Der weltberühmte Laaser Marmor
Weißes Gold aus der Jennwand
Keine Frage: Er ist das weiße Gold des Vinschgaus. Auf kaum etwas anderes sind die Vinschger so stolz wie auf ihren Marmor. Fachleute sagen, es sei der schönste weiße Marmor, den man finden kann. Und dass der Name des kleinen Ortes in aller Welt bekannt wurde, verdanken die Laaser ihrem Marmor. Das wissen sie. Kein Wunder, dass der blendend weiße Stein den Menschen im Tal ans Herz gewachsen ist.
Die Geschichte des Laaser Marmors ist lang und abwechslungsreich. Um die Mitte des 19. Jahrhunderts begann man damit, systematisch Marmor abzubauen. Ein besonders glücklicher Augenblick war für die Marmorbetriebe des Vinschgaus die Zeit vor dem Ersten Weltkrieg. Da gingen große Aufträge des Kaiserhofes in Wien ein: Skulpturen an der Ringstraße und die Pallas Athene vor dem österreichischen Nationalrat sind faszinierende Zeugen dieser Epoche.
Zu römischer Zeit standen marmorne Meilensteine an der Via Claudia Augusta durch den Vinschgau, und in den romanischen Kirchen des Tales finden sich zahlreiche Kunstwerke aus dem zeitlosen weißen Gestein.
Heute haben die Marksteine ihr Aussehen verändert. Die marmornen “Spöttersäulen” an der Westeinfahrt des Ortes sind dezenter Hinweis und Einladung für den Passanten: Das ist Laas. Die Heimat des weltweit schönsten weißen Marmors.
Doch Laas und der Vinschgau leben nicht nur in der Vergangenheit. Für sie ist die Gewinnung und Verarbeitung von Marmor lebendige Gegenwart. Das weiße Gold im Schoße der 3000 Meter hohen Jennwand regt die Phantasie der Menschen an, macht sie kreativ und dankbar zugleich. Und trotz - oder vielleicht auch gerade wegen - der räumlichen Nähe ist immer eine gewisse ehrfurchtsvolle Distanz geblieben zwischen Mensch und Natur.
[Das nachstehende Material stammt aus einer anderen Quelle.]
(** * Doris connection builder and Trino sampler: a shallow embedding

    Two leaf components of the ingestion framework are embedded here:

    - [Doris]: [get_connection] of
      [metadata/ingestion/source/database/doris/connection.py], which merges
      the TLS material of a connection descriptor into its connection
      arguments and then delegates to the generic engine builder;
    - [Trino]: [TrinoSampler] of
      [metadata/profiler/processor/sampler/sqlalchemy/trino/sampler.py],
      which patches the Trino dialect on construction and builds the base
      sampling query with a NaN filter over the float columns.

    Python dictionaries are finite maps ([gmap string _]), attribute
    assignment on the descriptor is explicit state passing, and a raised
    exception is the [Raise] branch of [PyResult]. *)

From stdpp Require Import gmap strings list fin_maps.

Set Warnings "-register-all,-clear-no-such-hyp".

(** ** Python preliminaries shared by both components *)

(** Exceptions: the one raised by item assignment on a value that does not
    support it, and any other, by class name. *)
Inductive PyError :=
| TypeError
| OtherError (class_name : string).

Inductive PyResult (A : Type) :=
| Ok (a : A)
| Raise (e : PyError).
Arguments Ok {A} a.
Arguments Raise {A} e.

(** An [Optional[str]] attribute is truthy when it is neither [None] nor the
    empty string. *)
Definition truthy (field : option string) : bool :=
  match field with
  | Some s => negb (String.eqb s "")
  | None => false
  end.

Module Doris.

(** Values of the free-form [Dict[str, Any]] of connection arguments. *)
Inductive PyValue :=
| PyNone
| PyBool (b : bool)
| PyInt (n : Z)
| PyStr (s : string)
| PyDict (d : gmap string PyValue).

(** [connection.ssl.__root__]: the three optional TLS fields.  The source
    dereferences [connection.ssl.__root__] without a guard, so the bundle
    itself is always an object. *)
Record SslConfig := {
  caCertificate : option string;
  sslCertificate : option string;
  sslKey : option string
}.

Record DorisConnection := {
  username : string;
  hostPort : string;
  ssl : SslConfig;
  connectionArguments : option (gmap string PyValue)
}.

(** [connection.connectionArguments = args] *)
Definition set_connectionArguments (connection : DorisConnection)
    (args : gmap string PyValue) : DorisConnection :=
  {| username := username connection;
     hostPort := hostPort connection;
     ssl := ssl connection;
     connectionArguments := Some args |}.

(** Modelled from the spec: [init_empty_connection_arguments] of
    [metadata.ingestion.connections.builders] is not among the sources; the
    spec gives it as returning a fresh empty map. *)
Definition init_empty_connection_arguments : gmap string PyValue := ∅.

(** [x or y] on an optional dictionary: [None] and the empty dictionary are
    falsy. *)
Definition py_or (x : option (gmap string PyValue)) (y : gmap string PyValue)
    : gmap string PyValue :=
  match x with
  | Some m => if bool_decide (m = ∅) then y else m
  | None => y
  end.

(** [d.get(key, default)] *)
Definition dict_get (d : gmap string PyValue) (key : string) (default : PyValue)
    : PyValue :=
  match d !! key with
  | Some v => v
  | None => default
  end.

(** [if field: ssl_args[key] = field], on a value that is a dictionary. *)
Definition set_if_truthy (key : string) (field : option string)
    (ssl_args : gmap string PyValue) : gmap string PyValue :=
  match field with
  | Some s => if truthy field then <[key := PyStr s]> ssl_args else ssl_args
  | None => ssl_args
  end.

(** Lines 41-56 of [get_connection]: the TLS merge.  The descriptor is
    mutated in place, so the step returns the descriptor as it is left
    together with the outcome.  Item assignment on a value that is not a
    dictionary raises [TypeError]; inside the guarded block at least one of
    the three assignments is executed. *)
Definition merge_ssl (connection : DorisConnection)
    : DorisConnection * PyResult unit :=
  let root := ssl connection in
  if truthy (caCertificate root)
     || truthy (sslCertificate root)
     || truthy (sslKey root)
  then
    let args :=
      py_or (connectionArguments connection) init_empty_connection_arguments in
    let connection := set_connectionArguments connection args in
    match dict_get args "ssl" (PyDict ∅) with
    | PyDict ssl_args =>
        let ssl_args := set_if_truthy "ssl_ca" (caCertificate root) ssl_args in
        let ssl_args := set_if_truthy "ssl_cert" (sslCertificate root) ssl_args in
        let ssl_args := set_if_truthy "ssl_key" (sslKey root) ssl_args in
        (set_connectionArguments connection (<["ssl" := PyDict ssl_args]> args),
         Ok tt)
    | _ => (connection, Raise TypeError)
    end
  else (connection, Ok tt).

Section GetConnection.

(** The generic builder and the two common builder functions live in
    [metadata.ingestion.connections.builders]; they are taken as given. *)
Context {Engine ConnectionURL ConnectionArgs : Type}.
Variable get_connection_url_common : DorisConnection -> ConnectionURL.
Variable get_connection_args_common : DorisConnection -> ConnectionArgs.
Variable create_generic_db_connection :
  DorisConnection ->
  (DorisConnection -> ConnectionURL) ->
  (DorisConnection -> ConnectionArgs) ->
  PyResult Engine.

Definition get_connection (connection : DorisConnection)
    : DorisConnection * PyResult Engine :=
  match merge_ssl connection with
  | (connection, Ok _) =>
      (connection,
       create_generic_db_connection connection
         get_connection_url_common get_connection_args_common)
  | (connection, Raise e) => (connection, Raise e)
  end.

End GetConnection.

(** *** Vocabulary of the statements *)

Definition tls_present (connection : DorisConnection) : bool :=
  truthy (caCertificate (ssl connection))
  || truthy (sslCertificate (ssl connection))
  || truthy (sslKey (ssl connection)).

(** The connection arguments as supplied, an absent map read as empty. *)
Definition args_before (connection : DorisConnection) : gmap string PyValue :=
  match connectionArguments connection with
  | Some m => m
  | None => ∅
  end.

(** The ["ssl"] sub-map as supplied, an absent one read as empty. *)
Definition ssl_before (connection : DorisConnection) : gmap string PyValue :=
  match args_before connection !! "ssl" with
  | Some (PyDict d) => d
  | _ => ∅
  end.

(** The ["ssl"] sub-map of a descriptor, when it has one. *)
Definition ssl_map (connection : DorisConnection)
    : option (gmap string PyValue) :=
  match connectionArguments connection with
  | Some m =>
      match m !! "ssl" with
      | Some (PyDict d) => Some d
      | _ => None
      end
  | None => None
  end.

(** The entry under ["ssl"], if there is one, is a dictionary. *)
Definition ssl_entry_is_dict (connection : DorisConnection) : bool :=
  match args_before connection !! "ssl" with
  | Some (PyDict _) | None => true
  | Some _ => false
  end.

(** The keys of the TLS fields that are present. *)
Definition present_tls_keys (connection : DorisConnection) : gset string :=
  (if truthy (caCertificate (ssl connection)) then {["ssl_ca"]} else ∅)
  ∪ (if truthy (sslCertificate (ssl connection)) then {["ssl_cert"]} else ∅)
  ∪ (if truthy (sslKey (ssl connection)) then {["ssl_key"]} else ∅).

(** The sub-map the merge writes back. *)
Definition merged_ssl (connection : DorisConnection) : gmap string PyValue :=
  set_if_truthy "ssl_key" (sslKey (ssl connection))
    (set_if_truthy "ssl_cert" (sslCertificate (ssl connection))
       (set_if_truthy "ssl_ca" (caCertificate (ssl connection))
          (ssl_before connection))).

(** The entries the merge writes: one per TLS field that is present. *)
Definition tls_entries (connection : DorisConnection) : gmap string PyValue :=
  set_if_truthy "ssl_key" (sslKey (ssl connection))
    (set_if_truthy "ssl_cert" (sslCertificate (ssl connection))
       (set_if_truthy "ssl_ca" (caCertificate (ssl connection)) ∅)).

(** *** Sample descriptors *)

Definition only_ca : DorisConnection :=
  {| username := "ingest";
     hostPort := "doris:9030";
     ssl := {| caCertificate := Some "/certs/ca.pem";
               sslCertificate := None;
               sslKey := Some "" |};
     connectionArguments := None |}.

Definition all_three : DorisConnection :=
  {| username := "ingest";
     hostPort := "doris:9030";
     ssl := {| caCertificate := Some "/certs/ca.pem";
               sslCertificate := Some "/certs/client.pem";
               sslKey := Some "/certs/client.key" |};
     connectionArguments :=
       Some (<["charset" := PyStr "utf8"]>
               (<["connect_timeout" := PyInt 10]> ∅)) |}.

Definition ca_over_existing_ssl : DorisConnection :=
  {| username := "ingest";
     hostPort := "doris:9030";
     ssl := {| caCertificate := Some "/certs/ca.pem";
               sslCertificate := None;
               sslKey := None |};
     connectionArguments :=
       Some (<["ssl" := PyDict (<["check_hostname" := PyBool false]> ∅)]> ∅) |}.

Definition ssl_flag_not_a_dict : DorisConnection :=
  {| username := "ingest";
     hostPort := "doris:9030";
     ssl := {| caCertificate := Some "/certs/ca.pem";
               sslCertificate := None;
               sslKey := None |};
     connectionArguments := Some (<["ssl" := PyBool true]> ∅) |}.

Definition no_tls : DorisConnection :=
  {| username := "ingest";
     hostPort := "doris:9030";
     ssl := {| caCertificate := None;
               sslCertificate := Some "";
               sslKey := None |};
     connectionArguments := None |}.

(** *** Descriptors derived from a descriptor *)

(** A TLS field with the empty string read as absent. *)
Definition drop_empty (field : option string) : option string :=
  if truthy field then field else None.

(** The descriptor with every empty-string TLS field made absent. *)
Definition without_empty_fields (connection : DorisConnection)
    : DorisConnection :=
  {| username := username connection;
     hostPort := hostPort connection;
     ssl := {| caCertificate := drop_empty (caCertificate (ssl connection));
               sslCertificate := drop_empty (sslCertificate (ssl connection));
               sslKey := drop_empty (sslKey (ssl connection)) |};
     connectionArguments := connectionArguments connection |}.

(** The descriptor with no connection arguments at all. *)
Definition without_arguments (connection : DorisConnection)
    : DorisConnection :=
  {| username := username connection;
     hostPort := hostPort connection;
     ssl := ssl connection;
     connectionArguments := None |}.

Definition all_three_ssl_required : DorisConnection :=
  {| username := "ingest";
     hostPort := "doris:9030";
     ssl := {| caCertificate := Some "/certs/ca.pem";
               sslCertificate := Some "/certs/client.pem";
               sslKey := Some "/certs/client.key" |};
     connectionArguments :=
       Some (<["ssl" := PyStr "required"]>
               (<["charset" := PyStr "utf8"]> ∅)) |}.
Der Laaser Marmor lebt. Zum einen in den verschiedenen Fachbetrieben - vom großen Marmorwerk bis hin zur kleinen Steinmetz-Werkstatt -, wo je nach Ausrichtung und Neigung aus dem Stein künstlerische Skulpturen, Grabsteine oder maßgeschneiderte Fertigteile für den Bausektor werden.
Zum anderen wird der Beruf des Steinmetzen und Bildhauers, der aufgrund der veränderten Auftragslage in unserer modernen Zeit vorübergehend an Attraktivität zu verlieren drohte, wieder stark aufgewertet. Seit 1983 gibt es in Laas die Fachschule für Steinbearbeitung, die eine dreijährige Ausbildung für die beiden genannten Berufe anbietet. Seit 1985 finden außerdem internationale Bildhauersymposien und Sommerakademien statt.